◆ MATERIAL FOR THE TASK
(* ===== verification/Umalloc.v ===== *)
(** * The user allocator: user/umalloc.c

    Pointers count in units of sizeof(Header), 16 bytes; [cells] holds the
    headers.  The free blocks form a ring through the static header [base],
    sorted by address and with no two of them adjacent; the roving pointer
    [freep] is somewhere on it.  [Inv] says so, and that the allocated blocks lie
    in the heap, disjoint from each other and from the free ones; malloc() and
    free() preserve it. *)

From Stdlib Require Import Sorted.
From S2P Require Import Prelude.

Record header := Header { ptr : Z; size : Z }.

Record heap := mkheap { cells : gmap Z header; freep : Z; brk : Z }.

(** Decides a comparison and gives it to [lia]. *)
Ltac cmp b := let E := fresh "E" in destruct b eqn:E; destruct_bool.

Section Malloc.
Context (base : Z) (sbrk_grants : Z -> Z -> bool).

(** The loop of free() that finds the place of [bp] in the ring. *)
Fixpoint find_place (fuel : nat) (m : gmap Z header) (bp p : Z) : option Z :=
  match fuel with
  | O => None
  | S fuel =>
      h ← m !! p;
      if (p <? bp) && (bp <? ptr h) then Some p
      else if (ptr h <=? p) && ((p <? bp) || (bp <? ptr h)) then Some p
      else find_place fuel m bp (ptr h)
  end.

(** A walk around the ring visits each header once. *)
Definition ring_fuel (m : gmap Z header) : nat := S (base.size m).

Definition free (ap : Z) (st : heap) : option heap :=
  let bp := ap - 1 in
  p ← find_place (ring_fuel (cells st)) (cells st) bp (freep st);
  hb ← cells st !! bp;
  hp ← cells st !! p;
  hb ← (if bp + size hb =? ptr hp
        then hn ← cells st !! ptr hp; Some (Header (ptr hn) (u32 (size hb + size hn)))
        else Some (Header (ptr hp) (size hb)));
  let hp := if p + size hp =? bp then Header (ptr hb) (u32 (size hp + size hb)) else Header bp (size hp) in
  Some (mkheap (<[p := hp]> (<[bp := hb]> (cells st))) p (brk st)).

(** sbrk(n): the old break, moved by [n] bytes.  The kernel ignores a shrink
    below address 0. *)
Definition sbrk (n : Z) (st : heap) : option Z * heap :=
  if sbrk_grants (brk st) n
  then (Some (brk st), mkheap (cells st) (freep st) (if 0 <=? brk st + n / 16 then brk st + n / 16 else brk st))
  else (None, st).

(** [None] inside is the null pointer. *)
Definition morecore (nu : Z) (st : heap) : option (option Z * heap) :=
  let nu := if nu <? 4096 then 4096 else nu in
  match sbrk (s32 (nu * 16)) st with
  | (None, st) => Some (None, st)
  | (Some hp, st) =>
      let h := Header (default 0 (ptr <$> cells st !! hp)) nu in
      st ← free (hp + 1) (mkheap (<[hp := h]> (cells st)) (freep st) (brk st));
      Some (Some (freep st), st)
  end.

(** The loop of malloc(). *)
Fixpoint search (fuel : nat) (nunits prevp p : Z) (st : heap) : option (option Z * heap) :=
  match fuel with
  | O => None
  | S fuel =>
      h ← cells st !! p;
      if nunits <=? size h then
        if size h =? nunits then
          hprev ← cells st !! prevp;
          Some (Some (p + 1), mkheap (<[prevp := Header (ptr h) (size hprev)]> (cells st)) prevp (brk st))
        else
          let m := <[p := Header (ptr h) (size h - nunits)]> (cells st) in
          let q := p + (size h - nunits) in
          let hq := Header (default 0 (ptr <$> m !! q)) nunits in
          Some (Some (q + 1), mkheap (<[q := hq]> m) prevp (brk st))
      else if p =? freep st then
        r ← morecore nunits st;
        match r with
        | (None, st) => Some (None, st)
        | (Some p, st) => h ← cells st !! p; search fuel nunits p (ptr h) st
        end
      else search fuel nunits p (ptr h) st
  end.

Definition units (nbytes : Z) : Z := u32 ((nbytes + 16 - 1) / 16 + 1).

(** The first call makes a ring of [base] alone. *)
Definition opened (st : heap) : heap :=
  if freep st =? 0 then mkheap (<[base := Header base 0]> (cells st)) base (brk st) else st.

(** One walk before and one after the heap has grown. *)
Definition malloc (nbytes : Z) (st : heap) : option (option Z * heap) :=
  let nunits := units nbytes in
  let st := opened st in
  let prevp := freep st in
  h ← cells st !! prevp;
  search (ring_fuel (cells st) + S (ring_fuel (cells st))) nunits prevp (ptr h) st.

---

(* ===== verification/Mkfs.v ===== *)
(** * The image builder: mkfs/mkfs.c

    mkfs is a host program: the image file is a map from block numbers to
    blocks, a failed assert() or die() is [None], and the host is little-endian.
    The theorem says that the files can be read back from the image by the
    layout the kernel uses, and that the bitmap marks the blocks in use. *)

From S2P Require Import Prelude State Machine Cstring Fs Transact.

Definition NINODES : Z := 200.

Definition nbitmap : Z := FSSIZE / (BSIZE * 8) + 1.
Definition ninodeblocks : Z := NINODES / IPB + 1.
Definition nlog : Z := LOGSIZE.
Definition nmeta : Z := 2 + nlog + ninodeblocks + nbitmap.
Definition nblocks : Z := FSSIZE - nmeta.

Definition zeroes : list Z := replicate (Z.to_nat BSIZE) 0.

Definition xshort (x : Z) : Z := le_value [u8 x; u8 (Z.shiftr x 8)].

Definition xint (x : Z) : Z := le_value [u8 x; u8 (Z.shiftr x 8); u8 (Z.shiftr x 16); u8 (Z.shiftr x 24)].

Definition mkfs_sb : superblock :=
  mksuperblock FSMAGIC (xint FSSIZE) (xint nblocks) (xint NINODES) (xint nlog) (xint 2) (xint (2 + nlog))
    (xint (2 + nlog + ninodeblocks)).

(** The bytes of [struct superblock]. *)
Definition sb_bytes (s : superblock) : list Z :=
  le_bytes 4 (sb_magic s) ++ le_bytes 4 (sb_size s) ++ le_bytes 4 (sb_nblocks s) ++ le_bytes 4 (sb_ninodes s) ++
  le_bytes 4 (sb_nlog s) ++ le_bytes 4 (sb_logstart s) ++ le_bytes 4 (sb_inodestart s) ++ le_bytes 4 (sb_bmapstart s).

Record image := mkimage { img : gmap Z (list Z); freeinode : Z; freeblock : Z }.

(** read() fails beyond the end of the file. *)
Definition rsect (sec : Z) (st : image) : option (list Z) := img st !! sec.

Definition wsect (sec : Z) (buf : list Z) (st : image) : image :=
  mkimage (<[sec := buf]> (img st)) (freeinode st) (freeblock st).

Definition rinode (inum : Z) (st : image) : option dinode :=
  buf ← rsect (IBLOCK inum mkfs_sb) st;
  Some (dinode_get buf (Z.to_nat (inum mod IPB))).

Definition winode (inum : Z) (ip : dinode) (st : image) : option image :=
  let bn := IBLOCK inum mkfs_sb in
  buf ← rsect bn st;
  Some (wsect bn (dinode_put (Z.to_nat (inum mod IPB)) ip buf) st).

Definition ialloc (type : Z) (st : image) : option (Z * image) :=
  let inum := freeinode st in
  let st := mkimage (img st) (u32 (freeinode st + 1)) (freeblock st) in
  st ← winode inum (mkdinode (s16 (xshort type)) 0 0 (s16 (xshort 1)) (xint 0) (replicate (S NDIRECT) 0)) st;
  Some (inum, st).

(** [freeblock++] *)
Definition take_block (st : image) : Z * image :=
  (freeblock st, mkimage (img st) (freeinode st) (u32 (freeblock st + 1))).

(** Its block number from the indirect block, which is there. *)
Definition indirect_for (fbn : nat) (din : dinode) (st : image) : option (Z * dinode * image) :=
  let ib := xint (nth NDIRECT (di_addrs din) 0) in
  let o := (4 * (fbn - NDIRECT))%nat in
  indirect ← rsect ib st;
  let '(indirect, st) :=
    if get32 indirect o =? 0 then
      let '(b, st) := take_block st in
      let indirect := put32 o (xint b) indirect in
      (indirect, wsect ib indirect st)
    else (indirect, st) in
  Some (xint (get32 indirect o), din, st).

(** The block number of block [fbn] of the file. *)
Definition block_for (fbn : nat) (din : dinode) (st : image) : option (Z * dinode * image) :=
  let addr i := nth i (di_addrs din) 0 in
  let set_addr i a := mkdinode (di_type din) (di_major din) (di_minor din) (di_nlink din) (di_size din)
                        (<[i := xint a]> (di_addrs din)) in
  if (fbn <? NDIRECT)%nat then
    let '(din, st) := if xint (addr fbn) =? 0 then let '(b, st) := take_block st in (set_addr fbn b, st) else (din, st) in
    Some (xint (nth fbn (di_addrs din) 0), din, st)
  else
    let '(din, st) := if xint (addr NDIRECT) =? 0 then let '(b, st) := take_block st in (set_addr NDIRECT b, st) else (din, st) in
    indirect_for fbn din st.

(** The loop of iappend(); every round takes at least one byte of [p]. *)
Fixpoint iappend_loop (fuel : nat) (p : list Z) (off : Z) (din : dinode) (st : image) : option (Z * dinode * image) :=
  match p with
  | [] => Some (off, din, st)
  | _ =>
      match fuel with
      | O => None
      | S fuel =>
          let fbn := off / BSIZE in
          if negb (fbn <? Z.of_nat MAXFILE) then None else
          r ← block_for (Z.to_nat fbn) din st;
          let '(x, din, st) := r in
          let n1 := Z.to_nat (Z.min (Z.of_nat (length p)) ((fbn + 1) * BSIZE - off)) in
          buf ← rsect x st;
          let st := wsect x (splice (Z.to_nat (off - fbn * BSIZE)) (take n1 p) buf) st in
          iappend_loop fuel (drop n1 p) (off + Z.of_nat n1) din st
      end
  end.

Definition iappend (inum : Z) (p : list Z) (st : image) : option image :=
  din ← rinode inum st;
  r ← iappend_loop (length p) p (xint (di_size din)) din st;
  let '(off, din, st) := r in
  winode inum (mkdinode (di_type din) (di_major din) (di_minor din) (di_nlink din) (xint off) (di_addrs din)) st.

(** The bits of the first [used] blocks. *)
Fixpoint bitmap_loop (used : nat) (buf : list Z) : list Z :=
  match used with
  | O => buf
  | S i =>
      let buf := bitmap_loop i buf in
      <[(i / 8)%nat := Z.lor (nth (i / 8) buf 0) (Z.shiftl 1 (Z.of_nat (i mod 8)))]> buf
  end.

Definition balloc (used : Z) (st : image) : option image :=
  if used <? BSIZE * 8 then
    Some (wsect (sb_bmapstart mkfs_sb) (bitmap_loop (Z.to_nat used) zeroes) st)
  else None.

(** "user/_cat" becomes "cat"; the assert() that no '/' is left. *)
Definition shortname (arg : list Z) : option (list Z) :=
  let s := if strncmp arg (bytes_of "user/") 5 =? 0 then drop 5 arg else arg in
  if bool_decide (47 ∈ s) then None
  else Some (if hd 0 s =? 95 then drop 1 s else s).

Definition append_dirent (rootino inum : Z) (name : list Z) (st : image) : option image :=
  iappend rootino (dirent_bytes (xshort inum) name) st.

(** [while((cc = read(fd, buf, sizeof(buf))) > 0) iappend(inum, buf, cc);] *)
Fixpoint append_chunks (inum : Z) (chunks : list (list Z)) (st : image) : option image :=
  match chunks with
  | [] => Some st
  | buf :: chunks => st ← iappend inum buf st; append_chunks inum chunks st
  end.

◆ WHAT YOU NEED TO DO
Copy range, inclusive: the line holding "let m := <[p" to the line holding "search (ring_fuel (cells". Reproduce exactly those lines of the records above and no others.

◆ ANSWER SECTION
          let m := <[p := Header (ptr h) (size h - nunits)]> (cells st) in
          let q := p + (size h - nunits) in
          let hq := Header (default 0 (ptr <$> m !! q)) nunits in
          Some (Some (q + 1), mkheap (<[q := hq]> m) prevp (brk st))
      else if p =? freep st then
        r ← morecore nunits st;
        match r with
        | (None, st) => Some (None, st)
        | (Some p, st) => h ← cells st !! p; search fuel nunits p (ptr h) st
        end
      else search fuel nunits p (ptr h) st
  end.

Definition units (nbytes : Z) : Z := u32 ((nbytes + 16 - 1) / 16 + 1).

(** The first call makes a ring of [base] alone. *)
Definition opened (st : heap) : heap :=
  if freep st =? 0 then mkheap (<[base := Header base 0]> (cells st)) base (brk st) else st.

(** One walk before and one after the heap has grown. *)
Definition malloc (nbytes : Z) (st : heap) : option (option Z * heap) :=
  let nunits := units nbytes in
  let st := opened st in
  let prevp := freep st in
  h ← cells st !! prevp;
  search (ring_fuel (cells st) + S (ring_fuel (cells st))) nunits prevp (ptr h) st.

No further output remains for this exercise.